Other comprehensive responses
The nation has seen some examples of comprehensive responses to homelessness through healthcare systems. The most prominent ones relate to the VA through HUD-VASH and SSVF, as noted above. Outside the VA, the Harris Health System, a Texas safety-net provider serving approximately 4.7 million patients offers wraparound services for unhoused patients who frequently use EDs. Harris also partners with the Coalition for the Homeless of Houston/Harris County and community service agencies to coordinate care and provide emergency housing assistance (74). KP, an integrated healthcare system serving over 12 million patients in eight states (and the District of Columbia), has over the last decade invested in medical respite and medical-legal partnerships. Efforts include a 2021 launch of medical-legal partnerships with five medical centers across four states, with 330 closed cases during 2022–2023, 91 of them related to housing and/or utilities (75). And as noted above, KP has also joined coalition partnerships focused on housing and invested over $400 million in affordable housing (16, 61, 65).
Conclusion
This article offers a vision for a more strategic and comprehensive approach to caring for people experiencing homelessness. In particular, it offers healthcare systems ways to operate across levels beyond individual care to improve patient health. Our multi-level intervention framework rooted in the socioecological model synthesizes existing practices into a blueprint versatile enough for application across locations, policy landscapes, and healthcare systems.
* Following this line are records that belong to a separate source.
(** ** What a checkout leaves of the registry *)

(** [i] is [i0] after pages were taken off the front of its pool and,
    possibly, its health flag was lowered. *)
Definition taken_from (i0 i : BrowserInstance) : Prop :=
  browser i = browser i0 /\ endpoint i = endpoint i0 /\
  lastHealthCheck i = lastHealthCheck i0 /\
  (healthy i = true -> healthy i0 = true) /\
  exists k, pagePool i = skipn k (pagePool i0).

(** [r] is [r0], entry by entry, after such changes. *)
Definition only_taken (r0 r : Registry) : Prop :=
  Forall2 (fun kv0 kv => fst kv = fst kv0 /\ taken_from (snd kv0) (snd kv)) r0 r.

(** ** Returns that overlap *)

(** One endpoint, everything works; after start-up eleven pages have been
    checked out (the eleventh made on demand): the pool is empty. *)
Definition all_out : State :=
  snd ((initializeConnections ;; checkouts 11)
         (fresh_process (fun _ => true) (Some endpoint_a))).

(** The eleven pages that are out in [all_out]. *)
Definition pages_out : list Page := map (fun k => mkPage k 0) (seq 0 11).

(** The lengths of the registered pools, in registry order. *)
Definition pool_lengths (s : State) : list nat :=
  map (fun i => List.length (pagePool i)) (values (browserInstances s)).

(** The process of [pool_full_one_out], talking to a browser that will
    reject the next call (call number 32). *)
Definition pool_full_close_refused : State :=
  snd ((initializeConnections ;;
        checkouts 11 ;;
        returns (map (fun k => mkPage k 0) (seq 0 10)))
         (fresh_process (fun n => negb (Nat.eqb n 32)) (Some endpoint_a))).

(** ** Registered and configured endpoints *)


(** [c] keeps every property of the world that recording an event, counting
    a call, changing the page table, numbering a new browser and letting time
    pass keep. *)
Definition world_kept {A} (c : M A) : Prop :=
  forall Q : World -> Prop,
    (forall ev w, Q w -> Q (record ev w)) ->
    (forall w, Q w -> Q (count_call w)) ->
    (forall ps w, Q w -> Q (set_pages ps w)) ->
    (forall w, Q w -> Q (mkWorld (oracle w) (calls w) (S (nextBrowser w))
                                 (pages w) (clock w) (BROWSER_ENDPOINTS w)
                                 (trace w))) ->
    (forall ms w, Q w -> Q (mkWorld (oracle w) (calls w) (nextBrowser w)
                                    (pages w) (clock w + ms)
                                    (BROWSER_ENDPOINTS w)
                                    (trace w ++ [ESleep ms]))) ->
    preserves (fun s => Q (world s)) c.


(** ** A tick that returns *)



(** * Reasoning about runs *)

(** ** Invariants and outcomes of composed computations *)

Section Combinators.
Context {A B : Type}.
Variable I : State -> Prop.

Lemma preserves_ret (a : A) : preserves I (ret a).
Proof. intros s H; exact H. Qed.

Lemma preserves_throw (e : Error) : preserves I (@throw A e).
Proof. intros s H; exact H. Qed.

Lemma preserves_out_of_fuel : preserves I (@out_of_fuel A).
Proof. intros s H; exact H. Qed.

Lemma preserves_bind (c : M A) (k : A -> M B) :
  preserves I c -> (forall a, preserves I (k a)) -> preserves I (bind c k).
Proof.
  intros Hc Hk s Hs. unfold bind.
  specialize (Hc s Hs). destruct (c s) as [[a | e |] s']; simpl in *; auto.
  apply Hk; assumption.
Qed.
The framework organizes an array of concrete opportunities for hospitals and healthcare systems to expand their role as population-health change agents at a time when federal and many state governments are stepping back from commitments to addressing housing and other SDOH.
The framework also builds upon and formalizes the previous federal guidance from USICH, offering a roadmap for hospitals and health systems to operationalize it. While we offer here a consolidation of diverse actions into one framework, relatively few services have been rigorously evaluated. As more healthcare systems engage in this work, they should generate rigorous, publicly available research on health and housing outcomes. Specific pressing and high-yield questions include: What is the return on investment for monetary commitment in affordable housing? Are there significant differences in housing outcomes after establishing healthcare and housing partnerships? What is the best way to measure and monitor outcomes? How can individual care interventions be designed to improve specific health outcomes? Since this article was informed by an initial review of current literature, we encourage a more detailed systematic review on the literature and its quality.
Healthcare researchers, policymakers, and leaders are well-positioned to begin answering these questions, as well as to create guidelines, toolkits, and other resources for continued development and learning. Further commitment will be critical to ensure a future society where no patient experiences the tragedy of homelessness.